What is required:
A verbatim reproduction of the lines below, from the line containing "(** The text" through the line containing "match p with", both ends included, is the whole required output.

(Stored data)

(** * Stream resolution of the scraper add-on (api/index.js)

    A shallow embedding of the stream handler and of its two source
    resolvers, [scrapeCuevanaStream] and [scrapeFailoverStream], together
    with the properties of the resolution pipeline: failover order,
    quality tiers, caching policy and error containment.

    JavaScript strings are modelled as [string]: sequences of one-byte
    code units.  The asynchronous functions run one after the other
    ([await] at every call), so they are embedded as sequential programs of
    a state-and-exception monad over an explicit world (cache store, clock
    and the log of the effects performed).  What lies outside the program
    (the network, the availability of the cache store, the HTML parser,
    the URL constructor and the JSON codec) is a parameter of the
    embedding; response bodies are texts. *)

From Stdlib Require Import String Ascii List Arith Lia Bool.
From stdpp Require Import base strings gmap.
Import ListNotations.

#[local] Arguments String.append : simpl nomatch.

(* ================================================================= *)
(** ** Regular expressions

    The two patterns of the program use literals, quantified character
    classes and capture groups that do not nest.  The matcher follows the
    continuation semantics of the language definition: a quantifier tries
    its candidates in priority order (longest first when greedy, shortest
    first when lazy) and the rest of the pattern is the continuation. *)

Inductive atom : Type :=
| Chr (c : ascii)
| Rep (cls : ascii -> bool) (min : nat) (max : option nat) (greedy : bool)
| Open
| Close.

(** Open groups remember where they started; closed groups are recorded in
    closing order, which is the numbering order when groups do not nest. *)
Record mstate : Type := MState { opened : list string; captured : list string }.

Definition mstate0 : mstate := MState [] [].

(** The text consumed between [start] and its suffix [s]. *)
Definition consumed (start s : string) : string :=
  substring 0 (String.length start - String.length s) start.

Definition max_pred (max : option nat) : option nat :=
  match max with Some n => Some (pred n) | None => None end.

Fixpoint rep_greedy {R : Type} (cls : ascii -> bool) (k : string -> option R)
    (min : nat) (max : option nat) (s : string) : option R :=
  let stop := match min with 0 => k s | S _ => None end in
  match max, s with
  | Some 0, _ => stop
  | _, String c s' =>
      if cls c then
        match rep_greedy cls k (pred min) (max_pred max) s' with
        | Some r => Some r
        | None => stop
        end
      else stop
  | _, EmptyString => stop
  end.

Fixpoint rep_lazy {R : Type} (cls : ascii -> bool) (k : string -> option R)
    (min : nat) (max : option nat) (s : string) : option R :=
  let more :=
    match max, s with
    | Some 0, _ => None
    | _, String c s' =>
        if cls c then rep_lazy cls k (pred min) (max_pred max) s' else None
    | _, EmptyString => None
    end in
  match min with
  | 0 => match k s with Some r => Some r | None => more end
  | S _ => more
  end.

(** Match the pattern [p] at the start of [s]; the result is the final
    state and the text left after the match. *)
Fixpoint run (p : list atom) (st : mstate) (s : string) {struct p}
    : option (mstate * string) :=
  match p with
  | [] => Some (st, s)
  | Chr c :: p' =>
      match s with
      | String c' s' => if Ascii.eqb c c' then run p' st s' else None
      | EmptyString => None
      end
  | Rep cls mn mx g :: p' =>
      (if g then rep_greedy else rep_lazy) cls (run p' st) mn mx s
  | Open :: p' => run p' (MState (s :: opened st) (captured st)) s
  | Close :: p' =>
      match opened st with
      | start :: o =>
          run p' (MState o (captured st ++ [consumed start s])) s
      | [] => None
      end
  end.

(** [str.match(re)] for a pattern without the global flag: the leftmost
    position where the pattern matches; the result lists groups 1, 2, ... *)
Fixpoint String_match (p : list atom) (s : string) : option (list string) :=
  match run p mstate0 s with
  | Some (st, _) => Some (captured st)
  | None =>
      match s with
      | String _ s' => String_match p s'
      | EmptyString => None
      end
  end.

(** The successive results of [re.exec(str)] for a pattern with the global
    flag, until it answers [null]: each search starts where the previous
    match ended ([lastIndex]).  [skip] counts the characters of the current
    match still to be passed.  The pattern this is used with matches no
    empty text (lemma [variant_re_progress]), so every search starts
    strictly after the start of the previous match, as here. *)
Fixpoint exec_all (p : list atom) (s : string) (skip : nat) : list (list string) :=
  match skip with
  | S k =>
      match s with
      | String _ s' => exec_all p s' k
      | EmptyString => []
      end
  | 0 =>
      match run p mstate0 s with
      | Some (st, rest) =>
          captured st ::
          match s with
          | String _ s' => exec_all p s' (pred (String.length s - String.length rest))
          | EmptyString => []
          end
      | None =>
          match s with
          | String _ s' => exec_all p s' 0
          | EmptyString => []
          end
      end
  end.

(** [m[i]] for [i >= 1].  Every group of the two patterns takes part in
    every match, so the default is never read. *)
Definition group (i : nat) (m : list string) : string := nth (pred i) m "".

Fixpoint lits (s : string) : list atom :=
  match s with
  | String c s' => Chr c :: lits s'
  | EmptyString => []
  end.

Definition nl : string := String "010"%char "".

(** Character classes. *)
Definition cls_dot (c : ascii) : bool :=
  negb (Ascii.eqb c "010"%char || Ascii.eqb c "013"%char).
Definition cls_digit (c : ascii) : bool :=
  (48 <=? nat_of_ascii c) && (nat_of_ascii c <=? 57).
Definition cls_not_quote (c : ascii) : bool :=
  negb (Ascii.eqb c "034"%char || Ascii.eqb c "039"%char).
Definition cls_is (x : ascii) (c : ascii) : bool := Ascii.eqb x c.

Definition star (cls : ascii -> bool) : atom := Rep cls 0 None true.
Definition plus (cls : ascii -> bool) : atom := Rep cls 1 None true.
Definition star_lazy (cls : ascii -> bool) : atom := Rep cls 0 None false.
Definition opt (cls : ascii -> bool) : atom := Rep cls 0 (Some 1) true.

(** The master pattern of lines 119 and 177, one group around all of it:
    http, an optional s, a colon and two slashes, one or more characters
    that are no quote, the extension .m3u8, then any number of characters
    that are no quote (a quote is the double or the single quote). *)
Definition master_re : list atom :=
  [Open] ++ lits "http" ++ [opt (cls_is "s")] ++ lits "://" ++
  [plus cls_not_quote] ++ lits ".m3u8" ++ [star cls_not_quote] ++ [Close].

(** The variant pattern of line 127, with the global flag:
    #EXT-X-STREAM-INF: then any characters of the line (greedy), then
    RESOLUTION= digits x (digits), any characters of the line (lazy), a
    line feed, and (any characters of the line, lazy, then .m3u8). *)
Definition variant_re : list atom :=
  lits "#EXT-X-STREAM-INF:" ++ [star cls_dot] ++ lits "RESOLUTION=" ++
  [plus cls_digit] ++ lits "x" ++ [Open; plus cls_digit; Close] ++
  [star_lazy cls_dot] ++ lits nl ++
  [Open; star_lazy cls_dot] ++ lits ".m3u8" ++ [Close].

(* ================================================================= *)
(** ** Documents and the element query

    [cheerio.load] turns a page into a tree of nodes; [$('iframe')] is the
    list of its iframe elements in document order and [.attr('src')] reads
    the attribute of the first element of a selection ([undefined], here
    [None], when the selection is empty or the attribute is absent). *)

#[local] Unset Elimination Schemes.
Inductive Node : Type :=
| Element (tag : string) (attrs : list (string * string)) (children : list Node)
| TextNode (text : string).
#[local] Set Elimination Schemes.

Fixpoint select_node (tag : string) (n : Node) : list Node :=
  match n with
  | Element t _ cs =>
      (if String.eqb t tag then [n] else []) ++ flat_map (select_node tag) cs
  | TextNode _ => []
  end.

Definition cheerio_select (tag : string) (doc : list Node) : list Node :=
  flat_map (select_node tag) doc.

Fixpoint attr_lookup (name : string) (attrs : list (string * string)) : option string :=
  match attrs with
  | (k, v) :: rest => if String.eqb k name then Some v else attr_lookup name rest
  | [] => None
  end.

Definition cheerio_attr (name : string) (sel : list Node) : option string :=
  match sel with
  | Element _ attrs _ :: _ => attr_lookup name attrs
  | _ => None
  end.

(** Truthiness of a value that is a string or [undefined]/[null]. *)
Definition truthy (v : option string) : bool :=
  match v with
  | Some s => negb (String.eqb s "")
  | None => false
  end.

(** The string held by a truthy value. *)
Definition text_of (v : option string) : string :=
  match v with
  | Some s => s
  | None => ""
  end.

(* ================================================================= *)
(** ** Values, completions and the world *)

(** The objects pushed to [streams]: title, url and name. *)
Record Stream : Type := MkStream { title : string; url : string; name : string }.

Record JsError : Type := MkError { message : string }.

(** A call completes normally with a value or throws (a rejected promise
    becomes a throw at its [await]). *)
Inductive Outcome (A : Type) : Type :=
| Normal (a : A)
| Throw (e : JsError).
Arguments Normal {A} a.
Arguments Throw {A} e.

(** The effects the program performs, in the order it performs them. *)
Inductive Event : Type :=
| EFetch (target : string)
| EGet (key : string)
| ESet (key value : string) (ttl : N)
| EWarn (msg : string)
| EError (msg : string).

(** The cache store keeps each value with its expiry time; times and
    durations are in seconds. *)
Record World : Type := MkWorld {
  store : gmap string (string * N);
  now : N;
  log : list Event
}.

Definition step (w : World) : nat := length (log w).

Definition emit (ev : Event) (w : World) : World :=
  MkWorld (store w) (now w) (log w ++ [ev]).

(** Time passing between two requests. *)
Definition elapse (d : N) (w : World) : World :=
  MkWorld (store w) (now w + d)%N (log w).

(** What [GET key] answers: the value of an entry that has not expired. *)
Definition live (w : World) (key : string) : option string :=
  match store w !! key with
  | Some (v, expiry) => if (now w <? expiry)%N then Some v else None
  | None => None
  end.

(** Everything outside the program.  The answers of the network and the
    availability of the cache store depend on the moment of the call,
    given by the number of effects performed so far.
    - [http t target]: the body [axios.get(target)] resolves with, or the
      error it rejects with;
    - [redis_fault t]: the error a cache command issued at [t] rejects
      with, if any;
    - [cheerio_load]: the document built from a page;
    - [URL_href ref base]: [new URL(ref, base).href], or the [TypeError]
      thrown for a reference that does not parse;
    - [JSON_stringify], [JSON_parse]: the codec, read at the type of the
      lists the program stores. *)
Record Env : Type := MkEnv {
  http : nat -> string -> Outcome string;
  redis_fault : nat -> option JsError;
  cheerio_load : string -> list Node;
  URL_href : string -> string -> Outcome string;
  JSON_stringify : list Stream -> string;
  JSON_parse : string -> Outcome (list Stream)
}.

Task solution:
(** The text consumed between [start] and its suffix [s]. *)
Definition consumed (start s : string) : string :=
  substring 0 (String.length start - String.length s) start.

Definition max_pred (max : option nat) : option nat :=
  match max with Some n => Some (pred n) | None => None end.

Fixpoint rep_greedy {R : Type} (cls : ascii -> bool) (k : string -> option R)
    (min : nat) (max : option nat) (s : string) : option R :=
  let stop := match min with 0 => k s | S _ => None end in
  match max, s with
  | Some 0, _ => stop
  | _, String c s' =>
      if cls c then
        match rep_greedy cls k (pred min) (max_pred max) s' with
        | Some r => Some r
        | None => stop
        end
      else stop
  | _, EmptyString => stop
  end.

Fixpoint rep_lazy {R : Type} (cls : ascii -> bool) (k : string -> option R)
    (min : nat) (max : option nat) (s : string) : option R :=
  let more :=
    match max, s with
    | Some 0, _ => None
    | _, String c s' =>
        if cls c then rep_lazy cls k (pred min) (max_pred max) s' else None
    | _, EmptyString => None
    end in
  match min with
  | 0 => match k s with Some r => Some r | None => more end
  | S _ => more
  end.

(** Match the pattern [p] at the start of [s]; the result is the final
    state and the text left after the match. *)
Fixpoint run (p : list atom) (st : mstate) (s : string) {struct p}
    : option (mstate * string) :=
  match p with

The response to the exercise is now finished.